You can forgive the thief and still lock your doors. You can forgive the unfaithful spouse and still require full phone transparency before you sleep peacefully. You can release the resentment from your heart while saying clearly: "I need to see consistent change before I give you access to the parts of me that were hurt." That is not unforgiveness. That is the biblical combination of grace and wisdom working together.
Simone's pastor told her that having any boundary after forgiving meant she had not truly let it go. We told her something different. Proverbs 4:23 does not say guard your heart except after you have forgiven someone. It says guard it above all else. Because everything flows from it.
What Trust Requires Before It Can Be Given Back
Trust does not rebuild through declarations. It rebuilds through deposits. Small, consistent, observable actions made over time that give the hurt spouse's nervous system enough new evidence to begin updating what it believes about their partner.
The offending spouse asking "don't you trust me yet" after two months of changed behavior has misunderstood the timeline. The hurt spouse saying "I will never trust you again no matter what you do" has misunderstood what trust requires. The path is between those two positions.

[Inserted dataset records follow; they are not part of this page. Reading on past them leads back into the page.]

(* ===== verification/Serial.v ===== *)
(** * Serial executions

    Committed transactions, with what they read and wrote, replayed one after
    the other: the specification of the concurrency control schemes. *)

From S2P Require Import Prelude.

Record commit (V : Type) := mkCommit {
  c_ts : Z;
  c_reads : list (nat * V);
  c_writes : list (nat * V) }.
Arguments mkCommit {V}.
Arguments c_ts {V}.
Arguments c_reads {V}.
Arguments c_writes {V}.

Section serial.
Context {V : Type}.
Implicit Types (c : commit V) (cs : list (commit V)) (db : gmap nat V).

Definition apply_writes (ws : list (nat * V)) (db : gmap nat V) : gmap nat V :=
  fold_left (fun db w => <[w.1 := w.2]> db) ws db.

(** The committed transactions one after the other: each reads what the ones
    before it left. *)
Fixpoint replay (db : gmap nat V) (cs : list (commit V)) : Prop :=
  match cs with
  | [] => True
  | c :: cs => (forall r v, (r, v) ∈ c_reads c -> db !! r = Some v) /\
               replay (apply_writes (c_writes c) db) cs
  end.

Definition serial_db (db : gmap nat V) (cs : list (commit V)) : gmap nat V :=
  fold_left (fun db c => apply_writes (c_writes c) db) cs db.

Lemma replay_snoc db cs c : replay db (cs ++ [c]) <->
  replay db cs /\ forall r v, (r, v) ∈ c_reads c -> serial_db db cs !! r = Some v.
Proof.
  revert db. induction cs as [|c' cs IH]; intros db; simpl; [tauto|]. rewrite IH. tauto.
Qed.

Lemma serial_db_snoc db cs c :
  serial_db db (cs ++ [c]) = apply_writes (c_writes c) (serial_db db cs).
Proof. unfold serial_db. by rewrite fold_left_app. Qed.

Lemma apply_writes_other ws db r : (forall v, (r, v) ∉ ws) -> apply_writes ws db !! r = db !! r.
Proof.
  unfold apply_writes. revert db. induction ws as [|[r' v'] ws IH]; intros db Hni; simpl; [done|].
  rewrite IH; [|intros v ?; apply (Hni v); by right].
  rewrite lookup_insert_ne; [done|]. intros ->. apply (Hni v'). left.
Qed.

Lemma apply_writes_in ws db r v : NoDup ws.*1 -> (r, v) ∈ ws -> apply_writes ws db !! r = Some v.
Proof.
  unfold apply_writes. revert db. induction ws as [|[r' v'] ws IH]; intros db Hnd; simpl.
  { by intros ?%not_elem_of_nil. }
  apply NoDup_cons in Hnd as [Hni Hnd]. rewrite elem_of_cons. intros [[= -> ->]|Hin].
  - change (apply_writes ws (<[r':=v']> db) !! r' = Some v').
    rewrite apply_writes_other, lookup_insert_eq; [done|].
    intros u Hu%(list_elem_of_fmap_2 fst). done.
  - by apply IH.
Qed.

Lemma replay_app db cs cs' : replay db (cs ++ cs') <-> replay db cs /\ replay (serial_db db cs) cs'.
Proof.
  revert db. induction cs as [|c cs IH]; intros db; simpl; [tauto|]. rewrite IH. tauto.
Qed.

(** What is read is what the last writer before wrote. *)
Lemma replay_reads_from db pre c mid c' post r v v' :
  replay db (pre ++ c :: mid ++ c' :: post) ->
  NoDup (c_writes c).*1 -> (r, v) ∈ c_writes c -> (r, v') ∈ c_reads c' ->
  (forall m, m ∈ mid -> c_writes m = []) -> v' = v.
Proof.
  intros [_ [_ Hrep]]%replay_app Hnd Hw Hr Hmid.
  assert (serial_db (apply_writes (c_writes c) (serial_db db pre)) mid =
    apply_writes (c_writes c) (serial_db db pre)) as Hs.
  { clear Hrep. induction mid as [|m mid IH] using rev_ind; [done|].
    rewrite serial_db_snoc, (Hmid m) by set_solver. apply IH. set_solver. }
  apply replay_app in Hrep as [_ [Hc _]]. rewrite Hs in Hc. specialize (Hc r v' Hr).
  rewrite (apply_writes_in _ _ r v Hnd Hw) in Hc. congruence.
Qed.
End serial.

(** The orders of three. *)
Lemma perm3_inv {A} (a b c : A) l : l ≡ₚ [a; b; c] ->
  l = [a; b; c] \/ l = [a; c; b] \/ l = [b; a; c] \/ l = [b; c; a] \/ l = [c; a; b] \/ l = [c; b; a].
Proof.
  intros Hp. destruct l as [|x l]; [by apply Permutation_nil_l in Hp|].
  assert (forall y z, l ≡ₚ [y; z] -> l = [y; z] \/ l = [z; y]) as H2.
  { intros y z H. symmetry in H. by apply Permutation_length_2_inv in H. }
  assert (x ∈ [a; b; c]) as Hx by (rewrite <- Hp; left).
  rewrite !elem_of_cons in Hx. destruct Hx as [->|[->|[->|[]%not_elem_of_nil]]].
  - apply Permutation_cons_inv, H2 in Hp. naive_solver.
  - rewrite (Permutation_swap b a) in Hp. apply Permutation_cons_inv, H2 in Hp. naive_solver.
  - assert (a :: [b; c] ≡ₚ c :: [a; b]) as Hc by (by rewrite <- (Permutation_app_comm [a; b] [c])).
    rewrite Hc in Hp. apply Permutation_cons_inv, H2 in Hp. naive_solver.
Qed.
(* ===== verification/History.v ===== *)
(** * Histories of rows

    Concurrency controls that order transactions by timestamps that are not handed out
    in the order of the commits: the versions that a log of commits made of a row, and
    when the log in the order of its timestamps is a serial execution. *)

From S2P Require Import Prelude Serial.

Lemma sorted_weaken {A} (R R' : A -> A -> Prop) l : (forall a b, R a b -> R' a b) ->
  StronglySorted R l -> StronglySorted R' l.
Proof. intros HR. induction 1 as [|a l _ IH HF]; constructor; [done|]. eapply Forall_impl; [exact HF|]. apply HR. Qed.

Section history.
Context {V : Type} (db0 : gmap nat V).
Implicit Types (c d : commit V) (cs : list (commit V)) (db : gmap nat V).

(** The versions that the commits [cs] make of row [r]: timestamp and contents. *)
Definition writes_in (r : nat) cs : list (Z * V) :=
  flat_map (fun c => map (fun w => (c_ts c, w.2)) (filter (fun w => w.1 = r) (c_writes c))) cs.

(** All versions of a row, the one of [db0] with timestamp 0. *)
Definition history (r : nat) cs : list (Z * V) :=
  match db0 !! r with Some v0 => (0, v0) :: writes_in r cs | None => [] end.

Lemma writes_in_app r cs cs' : writes_in r (cs ++ cs') = writes_in r cs ++ writes_in r cs'.
Proof using Type. apply flat_map_app. Qed.

Lemma writes_in_snoc r cs c : writes_in r (cs ++ [c]) =
  writes_in r cs ++ map (fun w => (c_ts c, w.2)) (filter (fun w => w.1 = r) (c_writes c)).
Proof using Type. rewrite writes_in_app. cbn. by rewrite app_nil_r. Qed.

Lemma writes_in_elem r cs h : h ∈ writes_in r cs <-> exists c, c ∈ cs /\ h.1 = c_ts c /\ (r, h.2) ∈ c_writes c.
Proof using Type.
  unfold writes_in. rewrite list_elem_of_In, in_flat_map. split.
  - intros (c & Hc & Hh). exists c. apply in_map_iff in Hh as ([r' u] & <- & Hw). apply list_elem_of_In, list_elem_of_filter in Hw as [Hr Hw].
    cbn in *. subst r'. by split; [apply list_elem_of_In|].
  - destruct h as [b u]. intros (c & Hc & Hb & Hw). cbn in *. subst b. exists c. split; [by apply list_elem_of_In|].
    apply in_map_iff. exists (r, u). split; [done|]. apply list_elem_of_In, list_elem_of_filter. done.
Qed.

Lemma writes_in_sorted r cs : StronglySorted (fun c d => c_ts c <= c_ts d) cs ->
  StronglySorted (fun a b : Z * V => a.1 <= b.1) (writes_in r cs).
Proof using Type.
  induction 1 as [|c cs _ IH HF]; [constructor|]. change (c :: cs) with ([c] ++ cs). rewrite writes_in_app.
  apply StronglySorted_app. split_and!; [| |done].
  - intros x y Hx Hy. apply writes_in_elem in Hx as (c' & ->%list_elem_of_singleton & -> & _), Hy as (d & Hin & -> & _).
    rewrite Forall_forall in HF. by apply HF.
  - unfold writes_in. cbn. rewrite app_nil_r. induction (filter _ _) as [|w ws IHw]; constructor; [done|].
    apply Forall_forall. intros x (w' & -> & _)%list_elem_of_fmap. done.
Qed.

Lemma sorted_NoDup (l : list Z) : StronglySorted Z.lt l -> NoDup l.
Proof using Type.
  induction 1 as [|a l Hs IH HF]; constructor; [|done]. intros Hin. rewrite Forall_forall in HF.
  specialize (HF _ Hin). lia.
Qed.

(** In the order of the timestamps the commits make the same versions of a row. *)
Lemma writes_in_unique r cs cs' : cs ≡ₚ cs' -> StronglySorted (fun c d => c_ts c <= c_ts d) cs' ->
  StronglySorted Z.lt (map fst (writes_in r cs)) -> writes_in r cs = writes_in r cs'.
Proof using Type.
  intros HP HL' Hs. assert (writes_in r cs ≡ₚ writes_in r cs') as HW by (by apply Permutation_flat_map).
  assert (NoDup (map fst (writes_in r cs'))) as Hnd by (rewrite <- HW; by apply sorted_NoDup).
  assert (AntiSymm eq (fun a b : Z * V => a.1 < b.1)) as Hanti by (intros a b ? ?; lia).
  apply (StronglySorted_unique (fun a b : Z * V => a.1 < b.1)); [| |done].
  - revert Hs. generalize (writes_in r cs). clear. intros l Hs. induction l as [|a l IH]; [constructor|].
    cbn in Hs. apply StronglySorted_inv in Hs as [Hs HF]. constructor; [by apply IH|]. by rewrite List.Forall_map in HF.
  - pose proof (writes_in_sorted r cs' HL') as Hs'. revert Hs' Hnd. generalize (writes_in r cs'). clear. intros l Hs Hnd.
    induction Hs as [|a l Hs IH HF]; [constructor|]. cbn in Hnd. apply NoDup_cons in Hnd as [Hni Hnd]. constructor; [by apply IH|].
    rewrite Forall_forall in *. intros x Hx. specialize (HF x Hx). assert (a.1 <> x.1); [|lia].
    intros E. apply Hni. rewrite E. apply list_elem_of_fmap. by exists x.
Qed.

Lemma history_snoc r cs c : is_Some (db0 !! r) -> history r (cs ++ [c]) =
  history r cs ++ map (fun w => (c_ts c, w.2)) (filter (fun w => w.1 = r) (c_writes c)).
Proof using Type. intros [v0 Hv]. unfold history. rewrite Hv. by rewrite writes_in_snoc. Qed.

Lemma history_after r cs cs' : is_Some (db0 !! r) -> history r (cs ++ cs') = history r cs ++ writes_in r cs'.
Proof using Type. intros [v0 Hv]. unfold history. rewrite Hv. by rewrite writes_in_app. Qed.

Lemma history_db r cs h : h ∈ history r cs -> is_Some (db0 !! r).
Proof using Type. unfold history. destruct (db0 !! r); [by eexists|set_solver]. Qed.

Lemma apply_writes_last (ws : list (nat * V)) db r : apply_writes ws db !! r =
  match last (filter (fun w => w.1 = r) ws) with Some w => Some w.2 | None => db !! r end.
Proof using Type.
  induction ws as [|[r' v] ws IH] using rev_ind; [done|]. unfold apply_writes in *. rewrite fold_left_app, filter_app. cbn [fold_left fst snd].
  destruct (decide (r' = r)) as [->|Hne].
  - rewrite lookup_insert_eq, filter_cons_True by done. cbn. by rewrite last_snoc.
  - rewrite lookup_insert_ne, filter_cons_False by done. by rewrite filter_nil, app_nil_r.
Qed.

(** What a serial execution leaves in a row is the last version. *)
Lemma serial_last cs r : is_Some (db0 !! r) -> serial_db db0 cs !! r = last (map snd (history r cs)).
Proof using Type.
  intros [v0 H0]. induction cs as [|c cs IH] using rev_ind; [unfold history; by rewrite H0|].
  rewrite history_snoc by done. rewrite serial_db_snoc, apply_writes_last, IH.
  generalize (filter (fun w : nat * V => w.1 = r) (c_writes c)) as ws. intros ws. rewrite map_app.
  destruct ws as [|w ws _] using rev_ind; [cbn; by rewrite app_nil_r|].
  rewrite last_snoc, !map_app. cbn [map snd]. by rewrite app_assoc, last_snoc.
Qed.

Lemma replay_intro cs : (forall cs1 c cs2, cs = cs1 ++ c :: cs2 ->
  forall r v, (r, v) ∈ c_reads c -> serial_db db0 cs1 !! r = Some v) -> replay db0 cs.
Proof using Type.
  induction cs as [|c cs IH] using rev_ind; intros H; [done|]. apply replay_snoc. split.
  - apply IH. intros cs1 c' cs2 ->. apply (H cs1 c' (cs2 ++ [c])). by rewrite <- app_assoc.
  - by apply (H cs c []).
Qed.

Lemma app_split_unique (l1 l2 k1 k2 : list (Z * V)) : l1 ++ l2 = k1 ++ k2 ->
  (forall x, x ∈ l1 -> x ∉ k2) -> (forall x, x ∈ l2 -> x ∉ k1) -> l1 = k1.
Proof using Type.
  revert k1. induction l1 as [|a l1 IH]; intros [|b k1] E H1 H2; cbn in E.
  - done.
  - destruct l2 as [|x l2]; [done|]. injection E as -> _. exfalso. apply (H2 b); left.
  - destruct k2 as [|x k2]; [done|]. injection E as -> _. exfalso. apply (H1 x); left.
  - injection E as -> E. f_equal. apply IH; [done| |]; intros x Hx; [apply H1; by right|].
    intros Hk. apply (H2 x Hx). by right.
Qed.

(** When the commits in the order [cs'] of their timestamps are a serial execution: what a
    transaction read is a version such that the transactions before it in this order
    made no later version, and the ones from it on no earlier one. *)
Lemma replay_history cs cs' : cs ≡ₚ cs' -> StronglySorted (fun c d => c_ts c <= c_ts d) cs' ->
  (forall r, StronglySorted Z.lt (map fst (history r cs))) ->
  (forall cs1 d cs2, cs' = cs1 ++ d :: cs2 -> forall r u, (r, u) ∈ c_reads d ->
     exists old b new, history r cs = old ++ (b, u) :: new /\
       (forall h, h ∈ writes_in r cs1 -> h ∉ new) /\ (forall h, h ∈ writes_in r (d :: cs2) -> h ∉ old ++ [(b, u)])) ->
  replay db0 cs'.
Proof using Type.
  intros HP Hsort Hs Hr. apply replay_intro. intros cs1 d cs2 -> r u Hu.
  destruct (Hr cs1 d cs2 eq_refl r u Hu) as (old & b & new & Hh & H1 & H2).
  assert (is_Some (db0 !! r)) as Hdb by (apply (history_db r cs (b, u)); rewrite Hh; set_solver).
  rewrite serial_last by done. destruct Hdb as [v0 H0]. specialize (Hs r).
  assert (history r cs = history r (cs1 ++ d :: cs2)) as E.
  { unfold history in *. rewrite H0 in *. f_equal. apply writes_in_unique; [done|done|].
    cbn in Hs. by apply StronglySorted_inv in Hs as [Hs _]. }
  rewrite E, (history_after r cs1) in Hh by (by eexists). rewrite E, (history_after r cs1) in Hs by (by eexists).
  assert (history r cs1 = old ++ [(b, u)]) as ->.
  { apply (app_split_unique _ (writes_in r (d :: cs2)) _ new); [by rewrite <- app_assoc| |done].
    intros h Hin Hnew. unfold history in Hin, Hh. rewrite H0 in Hin, Hh. apply elem_of_cons in Hin as [->|Hin]; [|by apply (H1 h)].
    apply sorted_NoDup in Hs. unfold history in Hs. rewrite H0, Hh in Hs.
    rewrite map_app in Hs. apply NoDup_app in Hs as (_ & Hdis & Hnd). destruct old as [|o old].
    - cbn in Hh, Hnd. injection Hh as <- <- _. apply NoDup_cons in Hnd as [Hni _]. apply Hni.
      apply list_elem_of_fmap. by exists (0, v0).
    - cbn in Hh. injection Hh as <- _. apply (Hdis 0); [by left|]. right. apply list_elem_of_fmap. by exists (0, v0). }
  rewrite map_app. cbn [map snd]. by rewrite last_snoc.
Qed.
End history.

What trust actually requires is this. Full transparency without complaint, meaning the offending spouse accepts accountability measures not as surveillance but as the reasonable cost of rebuilding what they broke. Consistent behavior over time, meaning months, not weeks, of actions matching words without regression.
Patience with the grief, meaning when the hurt spouse is triggered by something that seems unrelated, the offending spouse meets that with understanding rather than frustration. And genuine repentance that addresses the root, not just the behavior, so that the conditions which made the betrayal possible are actually being addressed rather than managed.
Aisha told us at a later session that what finally began shifting her ability to trust was not Marcus saying the right things. It was watching him do the hard, unglamorous, unacknowledged work of being different. Not performing repentance when she was watching. Being trustworthy when she was not.
"Forgiveness is your gift to him," we had told her in that first session. "Trust is something he has to earn back." She had held onto both halves of that sentence. And slowly, over time, with both people doing what their role required, the marriage began to find ground under it again.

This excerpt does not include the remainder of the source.